=== Begin Enclosure ===

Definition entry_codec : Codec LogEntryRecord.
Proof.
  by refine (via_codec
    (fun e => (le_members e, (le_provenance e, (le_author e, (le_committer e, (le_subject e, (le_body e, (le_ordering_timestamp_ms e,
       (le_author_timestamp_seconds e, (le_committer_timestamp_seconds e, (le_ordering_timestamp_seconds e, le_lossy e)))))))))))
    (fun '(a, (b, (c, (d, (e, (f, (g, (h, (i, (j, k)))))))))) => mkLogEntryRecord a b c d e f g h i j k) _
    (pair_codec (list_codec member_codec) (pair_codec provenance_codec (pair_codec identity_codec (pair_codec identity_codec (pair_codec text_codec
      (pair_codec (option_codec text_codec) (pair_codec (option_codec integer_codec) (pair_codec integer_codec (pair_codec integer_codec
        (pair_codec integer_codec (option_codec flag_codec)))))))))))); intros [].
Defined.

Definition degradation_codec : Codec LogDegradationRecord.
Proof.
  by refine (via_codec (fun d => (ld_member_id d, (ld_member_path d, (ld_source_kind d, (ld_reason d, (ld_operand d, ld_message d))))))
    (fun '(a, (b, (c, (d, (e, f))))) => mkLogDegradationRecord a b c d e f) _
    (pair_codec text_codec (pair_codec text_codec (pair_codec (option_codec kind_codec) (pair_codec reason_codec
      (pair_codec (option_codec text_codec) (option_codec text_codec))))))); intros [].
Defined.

=== End Enclosure ===

#### [WHAT TO WORK ON]
Using the records above, please retype only the run of lines from the line holding "(pair_codec text_codec (pair_codec" through the last line, both ends included.

#### [FINISHED TASK]
    (pair_codec text_codec (pair_codec text_codec (pair_codec (option_codec kind_codec) (pair_codec reason_codec
      (pair_codec (option_codec text_codec) (option_codec text_codec))))))); intros [].
Defined.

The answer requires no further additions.